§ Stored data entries
Definition fetchCalls (owner repository : string) (pr : PullRequest) : list Op :=
  [Repositories_GetCombinedStatus owner repository (headSHA pr);
   Checks_ListCheckRunsForRef owner repository (headSHA pr);
   Repositories_ListRequiredStatusChecksContexts owner repository (baseRef pr)].

(** The call [mergePR] makes at line 181. *)
Definition mergeCall (issue : Issue) (pr : PullRequest) (owner repository : string) : Op :=
  PullRequests_Merge owner repository (Issue_GetNumber issue) "" (headSHA pr).

Definition mergeCalled (calls : list Op) : bool := existsb isMerge calls.

Definition isPullRequestsGet (op : Op) : bool :=
  match op with
  | PullRequests_Get _ _ _ => true
  | _ => false
  end.

(** What the spec calls processing one pull request of a commit-status
    event: look the pull request up, then evaluate it with the commit
    pinned; the outcome is the error of that pull request, if any. *)
Definition attemptPR (event : StatusEvent) (config : RepoConfig) (issue : Issue)
  : Prog (option error) :=
  let owner := User_GetLogin (Repository_Owner (StatusEvent_Repo event)) in
  let name := Repository_GetName (StatusEvent_Repo event) in
  let* r := PullRequests_Get owner name (Issue_GetNumber issue) in
  match r with
  | Err err => Ret (Some err)
  | Ok pr => mergePR issue pr owner name (StatusEvent_GetSHA event) config
  end.

(** Every pull request of the list attempted in turn, each from the world
    its predecessor left: the outcomes in order, the final world and all
    calls made. *)
Fixpoint attemptAll {W} (client : Client W) (event : StatusEvent) (config : RepoConfig)
    (issues : list Issue) (w : W) : list (option error) * W * list Op :=
  match issues with
  | [] => ([], w, [])
  | issue :: rest =>
      let '(err, w1, calls1) := run client (attemptPR event config issue) w in
      let '(errs, w2, calls2) := attemptAll client event config rest w1 in
      (err :: errs, w2, calls1 ++ calls2)
  end.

§ Exercise goal
Each line from the one containing "issue :: rest =>" through the last line of the entries above is to be returned exactly, and no others.

§ Output for this task
  | issue :: rest =>
      let '(err, w1, calls1) := run client (attemptPR event config issue) w in
      let '(errs, w2, calls2) := attemptAll client event config rest w1 in
      (err :: errs, w2, calls1 ++ calls2)
  end.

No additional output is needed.